(Saved data entries)
::::::::::

Definition parseAt (s : string) (def : Time) : option Time :=
  if bool_decide (s = "") then Some def else
  match ParseRFC3339 s with
  | Some t => Some t
  | None => n ← ParseInt s; Some (time_Unix n 0)
  end.

Definition wantDevice (inp : exploreRequest) (a : Attribution) : bool :=
  bool_decide (("d:" +:+ at_DeviceID a) ∈ map (String.append "d:") (Devices inp) ++ map (String.append "s:") (Sites inp))
  || bool_decide (("s:" +:+ at_SiteID a) ∈ map (String.append "d:") (Devices inp) ++ map (String.append "s:") (Sites inp)).

(** The exporters of a request: [None] when it names neither devices nor sites.
    [order] is the order in which the addresses come out of the map. *)
Definition exportersOf (order : list (string * Attribution) -> list (string * Attribution)) (inp : exploreRequest)
    (byAddr : gmap string Attribution) : option (list Addr) :=
  if bool_decide (Devices inp = []) && bool_decide (Sites inp = []) then None else
  Some (omap (fun ka => if wantDevice inp ka.2 then ParseAddr ka.1 else None) (order (map_to_list byAddr))).
(** [strings.SplitN(s, sep, 2)], when it has two parts. *)
Fixpoint cut_bytes (sep : byte) (acc b : bytes) : option (bytes * bytes) :=
  match b with
  | [] => None
  | c :: b => if decide (c = sep) then Some (reverse acc, b) else cut_bytes sep (c :: acc) b
  end.
Definition SplitN2 (s : string) (sep : byte) : option (string * string) :=
  p ← cut_bytes sep [] (to_bytes s); Some (of_bytes p.1, of_bytes p.2).

Definition splitCol (oid table : string) : option (Z * Z) :=
  rest ← CutPrefix oid (table +:+ ".");
  p ← SplitN2 rest dot;
  col ← Atoi p.1; idx ← Atoi p.2; Some (col, idx).

Definition toFloat (v : Value) : option float64 := Num v.

Definition probeBatch : Z := 24.
Definition maxProbeVarbinds : Z := 600.

Abbreviation Table := (gmap string Value).

(** The variables of a walk by their OIDs. *)
Definition byOID (vars : list Var) : Table := foldl (fun m v => <[OID v := Value_ v]> m) ∅ vars.

Definition ifSample (now : Time) (name ifIndex : string) (val : float64) : Sample := mkSample name {["if_index" := ifIndex]} val now.

Definition pick (ifT ifX : Table) (table : string) : Table := if bool_decide (table = oidIfXTable) then ifX else ifT.

Section generic.
Context `{MapRange}.

(** ** The walk of the counters *)

Definition seenKey (metric ifIndex : string) : string := metric +:+ "/" +:+ ifIndex.

(** What an entry of a column gives: the interface and its counter. *)
Definition taken (cm : colMap) (hcSeen : gset string) (oid : string) (v : Value) : option (string * float64) :=
  ifIndex ← CutPrefix oid (colPrefix cm);
  if bool_decide (seenKey (metric cm) ifIndex ∈ hcSeen) && negb (hc cm) then None else
  val ← toFloat v; Some (ifIndex, val).
Definition claim (cm : colMap) (ifIndex : string) (hcSeen : gset string) : gset string :=
  if hc cm then {[seenKey (metric cm) ifIndex]} ∪ hcSeen else hcSeen.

::::::::::

Work to complete → Each line of the data must be set down again as it is.

Result below →
Definition parseAt (s : string) (def : Time) : option Time :=
  if bool_decide (s = "") then Some def else
  match ParseRFC3339 s with
  | Some t => Some t
  | None => n ← ParseInt s; Some (time_Unix n 0)
  end.

Definition wantDevice (inp : exploreRequest) (a : Attribution) : bool :=
  bool_decide (("d:" +:+ at_DeviceID a) ∈ map (String.append "d:") (Devices inp) ++ map (String.append "s:") (Sites inp))
  || bool_decide (("s:" +:+ at_SiteID a) ∈ map (String.append "d:") (Devices inp) ++ map (String.append "s:") (Sites inp)).

(** The exporters of a request: [None] when it names neither devices nor sites.
    [order] is the order in which the addresses come out of the map. *)
Definition exportersOf (order : list (string * Attribution) -> list (string * Attribution)) (inp : exploreRequest)
    (byAddr : gmap string Attribution) : option (list Addr) :=
  if bool_decide (Devices inp = []) && bool_decide (Sites inp = []) then None else
  Some (omap (fun ka => if wantDevice inp ka.2 then ParseAddr ka.1 else None) (order (map_to_list byAddr))).
(** [strings.SplitN(s, sep, 2)], when it has two parts. *)
Fixpoint cut_bytes (sep : byte) (acc b : bytes) : option (bytes * bytes) :=
  match b with
  | [] => None
  | c :: b => if decide (c = sep) then Some (reverse acc, b) else cut_bytes sep (c :: acc) b
  end.
Definition SplitN2 (s : string) (sep : byte) : option (string * string) :=
  p ← cut_bytes sep [] (to_bytes s); Some (of_bytes p.1, of_bytes p.2).

Definition splitCol (oid table : string) : option (Z * Z) :=
  rest ← CutPrefix oid (table +:+ ".");
  p ← SplitN2 rest dot;
  col ← Atoi p.1; idx ← Atoi p.2; Some (col, idx).

Definition toFloat (v : Value) : option float64 := Num v.

Definition probeBatch : Z := 24.
Definition maxProbeVarbinds : Z := 600.

Abbreviation Table := (gmap string Value).

(** The variables of a walk by their OIDs. *)
Definition byOID (vars : list Var) : Table := foldl (fun m v => <[OID v := Value_ v]> m) ∅ vars.

Definition ifSample (now : Time) (name ifIndex : string) (val : float64) : Sample := mkSample name {["if_index" := ifIndex]} val now.

Definition pick (ifT ifX : Table) (table : string) : Table := if bool_decide (table = oidIfXTable) then ifX else ifT.

Section generic.
Context `{MapRange}.

(** ** The walk of the counters *)

Definition seenKey (metric ifIndex : string) : string := metric +:+ "/" +:+ ifIndex.

(** What an entry of a column gives: the interface and its counter. *)
Definition taken (cm : colMap) (hcSeen : gset string) (oid : string) (v : Value) : option (string * float64) :=
  ifIndex ← CutPrefix oid (colPrefix cm);
  if bool_decide (seenKey (metric cm) ifIndex ∈ hcSeen) && negb (hc cm) then None else
  val ← toFloat v; Some (ifIndex, val).
Definition claim (cm : colMap) (ifIndex : string) (hcSeen : gset string) : gset string :=
  if hc cm then {[seenKey (metric cm) ifIndex]} ∪ hcSeen else hcSeen.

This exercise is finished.